• _EXERCISE DESCRIPTION_: The answer must restate every record word for word.

======== EXERCISE INPUTS ========

(* ===== verification/Annotation.v ===== *)
(** * Annotations of tests (tester1/annotation.go)

    What a test did, for the display of its history: points, intervals and, per
    tag, one interval that is still open.  The framework uses an open interval
    to show which servers are disconnected or crashed.

    [timestamp()] is read under the lock: it is an argument [now], and a run
    passes times that do not decrease.  Go does not fix the order in which
    [finalize] visits the open intervals: the order is an argument. *)

From S2P Require Import Prelude GoText.
Local Open Scope Z_scope.

(* ------------------------------------------------------------------ *)
(** ** Data *)

(** [porcupine.Annotation]; a point has no [End] *)
Record PAnnotation := {
  Tag : string; Start : Z; End_ : Z; Description : string; Details : string; BackgroundColor : string
}.

Record Continuous := { start : Z; desp : string; details : string; bgcolor : string }.

Record Annotation := {
  annotations : list PAnnotation;
  continuous : gmap string Continuous;
  finalized : bool
}.

Record CheckerBegin := { ts : Z; cb_details : string }.

Record FrameworkInfo := { nservers : nat; connected : list bool; crashed : list bool; ckbegin : CheckerBegin }.

(** the package's variables; [finfo] is nil before the first test *)
Record state := { annotation : Annotation; finfo : option FrameworkInfo }.

Definition COLOR_INFO : string := "#FAFAFA".
Definition COLOR_NEUTRAL : string := "#FFECB3".
Definition COLOR_SUCCESS : string := "#C8E6C9".
Definition COLOR_FAILURE : string := "#FFCDD2".
Definition COLOR_FAULT : string := "#B3E5FC".
Definition COLOR_USER : string := "#FFF176".
Definition TAG_CHECKER : string := "$ Checker".
Definition TAG_PARTITION : string := "$ Failure".
Definition TAG_INFO : string := "$ Test Info".

Definition mkAnnotation : Annotation := {| annotations := []; continuous := ∅; finalized := false |}.

Definition mkFrameworkInfo (n : nat) : FrameworkInfo :=
  {| nservers := n; connected := replicate n true; crashed := replicate n false; ckbegin := {| ts := 0; cb_details := "" |} |}.

Definition init : state := {| annotation := mkAnnotation; finfo := None |}.

(* ------------------------------------------------------------------ *)
(** ** The methods of [Annotation] *)

Definition add (a : PAnnotation) (an : Annotation) : Annotation :=
  {| annotations := annotations an ++ [a]; continuous := continuous an; finalized := finalized an |}.

Definition set_open (m : gmap string Continuous) (an : Annotation) : Annotation :=
  {| annotations := annotations an; continuous := m; finalized := finalized an |}.

Definition clear (an : Annotation) : Annotation := mkAnnotation.

Definition annotatePointColor (now : Z) (tag d det color : string) (an : Annotation) : Annotation :=
  add {| Tag := tag; Start := now; End_ := 0; Description := d; Details := det; BackgroundColor := color |} an.

Definition annotateIntervalColor (now : Z) (tag : string) (from : Z) (d det color : string) (an : Annotation) : Annotation :=
  add {| Tag := tag; Start := from; End_ := now; Description := d; Details := det; BackgroundColor := color |} an.

(** the interval that an open one has become at [now] *)
Definition closed (tag : string) (now : Z) (c : Continuous) : PAnnotation :=
  {| Tag := tag; Start := start c; End_ := now; Description := desp c; Details := details c; BackgroundColor := bgcolor c |}.

Definition annotateContinuousColor (now : Z) (tag d det color : string) (an : Annotation) : Annotation :=
  let new := {| start := now; desp := d; details := det; bgcolor := color |} in
  match continuous an !! tag with
  | None => set_open (<[tag := new]> (continuous an)) an
  | Some cont => set_open (<[tag := new]> (continuous an)) (add (closed tag now cont) an)
  end.

(** [cont, ok := an.continuous[tag]]: without an open interval [cont] is the
    zero value, and the code goes on with it *)
Definition zero_continuous : Continuous := {| start := 0; desp := ""; details := ""; bgcolor := "" |}.

Definition annotateContinuousEnd (now : Z) (tag : string) (an : Annotation) : Annotation :=
  let cont := default zero_continuous (continuous an !! tag) in
  set_open (delete tag (continuous an)) (add (closed tag now cont) an).

(** [finalize]: [order] is the order of the range over the map *)
Definition finalize (now : Z) (order : list (string * Continuous)) (an : Annotation) : list PAnnotation * Annotation :=
  (annotations an ++ ((λ tc, closed (fst tc) now (snd tc)) <$> order),
   {| annotations := annotations an; continuous := continuous an; finalized := true |}).

Definition info_point (now : Z) (s : string) : PAnnotation :=
  {| Tag := TAG_INFO; Start := now; End_ := 0; Description := s; Details := s; BackgroundColor := COLOR_INFO |}.

Definition FinalizeAnnotations (now : Z) (order : list (string * Continuous)) (end_ : string) (an : Annotation)
    : list PAnnotation * Annotation :=
  let '(l, an) := finalize now order an in (l ++ [info_point now end_], an).

(** [cleanup], with the environment's VIS_ENABLE; the annotations that are
    written to a file, if any *)
Definition cleanup (enabled : string) (failed : bool) (now : Z) (order : list (string * Continuous)) (end_ : string)
    (an : Annotation) : option (list PAnnotation) * Annotation :=
  if bool_decide (enabled = "never") || (negb failed && bool_decide (enabled ≠ "always")) || finalized an then
    (None, clear an)
  else
    let '(l, an) := finalize now order an in
    match l with [] => (None, an) | _ => (Some (l ++ [info_point now end_]), an) end.

(* ------------------------------------------------------------------ *)
(** ** What users of the package annotate *)

Definition on_annotation (f : Annotation → Annotation) (s : state) : state :=
  {| annotation := f (annotation s); finfo := finfo s |}.

Definition AnnotatePoint (now : Z) (tag d det : string) : state → state :=
  on_annotation (annotatePointColor now tag d det COLOR_USER).
Definition AnnotateInterval (now : Z) (tag : string) (from : Z) (d det : string) : state → state :=
  on_annotation (annotateIntervalColor now tag from d det COLOR_USER).
Definition AnnotateContinuous (now : Z) (tag d det : string) : state → state :=
  on_annotation (annotateContinuousColor now tag d det COLOR_USER).
Definition AnnotateContinuousEnd (now : Z) (tag : string) : state → state :=
  on_annotation (annotateContinuousEnd now tag).

(* ------------------------------------------------------------------ *)
(** ** What the test framework annotates *)

Definition set_finfo (f : FrameworkInfo) (s : state) : state := {| annotation := annotation s; finfo := Some f |}.

Definition get_finfo (s : state) : outcome FrameworkInfo := match finfo s with Some f => Ret f | None => Panic end.

Definition AnnotateInfo (now : Z) (d det : string) : state → state :=
  on_annotation (annotatePointColor now TAG_INFO d det COLOR_INFO).

Definition AnnotateInfoInterval (now from : Z) (d det : string) : state → state :=
  on_annotation (annotateIntervalColor now TAG_INFO from d det COLOR_INFO).

Definition AnnotateTest (now : Z) (title : string) (n : nat) (s : state) : state :=
  let s := on_annotation clear {| annotation := annotation s; finfo := Some (mkFrameworkInfo n) |} in
  let text := (title +:+ " (" +:+ of_chars (Itoa (Z.of_nat n)) +:+ " servers)")%string in
  AnnotateInfo now text text s.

========

• _RESULT OF THIS EXERCISE_:
(* ===== verification/Annotation.v ===== *)
(** * Annotations of tests (tester1/annotation.go)

    What a test did, for the display of its history: points, intervals and, per
    tag, one interval that is still open.  The framework uses an open interval
    to show which servers are disconnected or crashed.

    [timestamp()] is read under the lock: it is an argument [now], and a run
    passes times that do not decrease.  Go does not fix the order in which
    [finalize] visits the open intervals: the order is an argument. *)

From S2P Require Import Prelude GoText.
Local Open Scope Z_scope.

(* ------------------------------------------------------------------ *)
(** ** Data *)

(** [porcupine.Annotation]; a point has no [End] *)
Record PAnnotation := {
  Tag : string; Start : Z; End_ : Z; Description : string; Details : string; BackgroundColor : string
}.

Record Continuous := { start : Z; desp : string; details : string; bgcolor : string }.

Record Annotation := {
  annotations : list PAnnotation;
  continuous : gmap string Continuous;
  finalized : bool
}.

Record CheckerBegin := { ts : Z; cb_details : string }.

Record FrameworkInfo := { nservers : nat; connected : list bool; crashed : list bool; ckbegin : CheckerBegin }.

(** the package's variables; [finfo] is nil before the first test *)
Record state := { annotation : Annotation; finfo : option FrameworkInfo }.

Definition COLOR_INFO : string := "#FAFAFA".
Definition COLOR_NEUTRAL : string := "#FFECB3".
Definition COLOR_SUCCESS : string := "#C8E6C9".
Definition COLOR_FAILURE : string := "#FFCDD2".
Definition COLOR_FAULT : string := "#B3E5FC".
Definition COLOR_USER : string := "#FFF176".
Definition TAG_CHECKER : string := "$ Checker".
Definition TAG_PARTITION : string := "$ Failure".
Definition TAG_INFO : string := "$ Test Info".

Definition mkAnnotation : Annotation := {| annotations := []; continuous := ∅; finalized := false |}.

Definition mkFrameworkInfo (n : nat) : FrameworkInfo :=
  {| nservers := n; connected := replicate n true; crashed := replicate n false; ckbegin := {| ts := 0; cb_details := "" |} |}.

Definition init : state := {| annotation := mkAnnotation; finfo := None |}.

(* ------------------------------------------------------------------ *)
(** ** The methods of [Annotation] *)

Definition add (a : PAnnotation) (an : Annotation) : Annotation :=
  {| annotations := annotations an ++ [a]; continuous := continuous an; finalized := finalized an |}.

Definition set_open (m : gmap string Continuous) (an : Annotation) : Annotation :=
  {| annotations := annotations an; continuous := m; finalized := finalized an |}.

Definition clear (an : Annotation) : Annotation := mkAnnotation.

Definition annotatePointColor (now : Z) (tag d det color : string) (an : Annotation) : Annotation :=
  add {| Tag := tag; Start := now; End_ := 0; Description := d; Details := det; BackgroundColor := color |} an.

Definition annotateIntervalColor (now : Z) (tag : string) (from : Z) (d det color : string) (an : Annotation) : Annotation :=
  add {| Tag := tag; Start := from; End_ := now; Description := d; Details := det; BackgroundColor := color |} an.

(** the interval that an open one has become at [now] *)
Definition closed (tag : string) (now : Z) (c : Continuous) : PAnnotation :=
  {| Tag := tag; Start := start c; End_ := now; Description := desp c; Details := details c; BackgroundColor := bgcolor c |}.

Definition annotateContinuousColor (now : Z) (tag d det color : string) (an : Annotation) : Annotation :=
  let new := {| start := now; desp := d; details := det; bgcolor := color |} in
  match continuous an !! tag with
  | None => set_open (<[tag := new]> (continuous an)) an
  | Some cont => set_open (<[tag := new]> (continuous an)) (add (closed tag now cont) an)
  end.

(** [cont, ok := an.continuous[tag]]: without an open interval [cont] is the
    zero value, and the code goes on with it *)
Definition zero_continuous : Continuous := {| start := 0; desp := ""; details := ""; bgcolor := "" |}.

Definition annotateContinuousEnd (now : Z) (tag : string) (an : Annotation) : Annotation :=
  let cont := default zero_continuous (continuous an !! tag) in
  set_open (delete tag (continuous an)) (add (closed tag now cont) an).

(** [finalize]: [order] is the order of the range over the map *)
Definition finalize (now : Z) (order : list (string * Continuous)) (an : Annotation) : list PAnnotation * Annotation :=
  (annotations an ++ ((λ tc, closed (fst tc) now (snd tc)) <$> order),
   {| annotations := annotations an; continuous := continuous an; finalized := true |}).

Definition info_point (now : Z) (s : string) : PAnnotation :=
  {| Tag := TAG_INFO; Start := now; End_ := 0; Description := s; Details := s; BackgroundColor := COLOR_INFO |}.

Definition FinalizeAnnotations (now : Z) (order : list (string * Continuous)) (end_ : string) (an : Annotation)
    : list PAnnotation * Annotation :=
  let '(l, an) := finalize now order an in (l ++ [info_point now end_], an).

(** [cleanup], with the environment's VIS_ENABLE; the annotations that are
    written to a file, if any *)
Definition cleanup (enabled : string) (failed : bool) (now : Z) (order : list (string * Continuous)) (end_ : string)
    (an : Annotation) : option (list PAnnotation) * Annotation :=
  if bool_decide (enabled = "never") || (negb failed && bool_decide (enabled ≠ "always")) || finalized an then
    (None, clear an)
  else
    let '(l, an) := finalize now order an in
    match l with [] => (None, an) | _ => (Some (l ++ [info_point now end_]), an) end.

(* ------------------------------------------------------------------ *)
(** ** What users of the package annotate *)

Definition on_annotation (f : Annotation → Annotation) (s : state) : state :=
  {| annotation := f (annotation s); finfo := finfo s |}.

Definition AnnotatePoint (now : Z) (tag d det : string) : state → state :=
  on_annotation (annotatePointColor now tag d det COLOR_USER).
Definition AnnotateInterval (now : Z) (tag : string) (from : Z) (d det : string) : state → state :=
  on_annotation (annotateIntervalColor now tag from d det COLOR_USER).
Definition AnnotateContinuous (now : Z) (tag d det : string) : state → state :=
  on_annotation (annotateContinuousColor now tag d det COLOR_USER).
Definition AnnotateContinuousEnd (now : Z) (tag : string) : state → state :=
  on_annotation (annotateContinuousEnd now tag).

(* ------------------------------------------------------------------ *)
(** ** What the test framework annotates *)

Definition set_finfo (f : FrameworkInfo) (s : state) : state := {| annotation := annotation s; finfo := Some f |}.

Definition get_finfo (s : state) : outcome FrameworkInfo := match finfo s with Some f => Ret f | None => Panic end.

Definition AnnotateInfo (now : Z) (d det : string) : state → state :=
  on_annotation (annotatePointColor now TAG_INFO d det COLOR_INFO).

Definition AnnotateInfoInterval (now from : Z) (d det : string) : state → state :=
  on_annotation (annotateIntervalColor now TAG_INFO from d det COLOR_INFO).

Definition AnnotateTest (now : Z) (title : string) (n : nat) (s : state) : state :=
  let s := on_annotation clear {| annotation := annotation s; finfo := Some (mkFrameworkInfo n) |} in
  let text := (title +:+ " (" +:+ of_chars (Itoa (Z.of_nat n)) +:+ " servers)")%string in
  AnnotateInfo now text text s.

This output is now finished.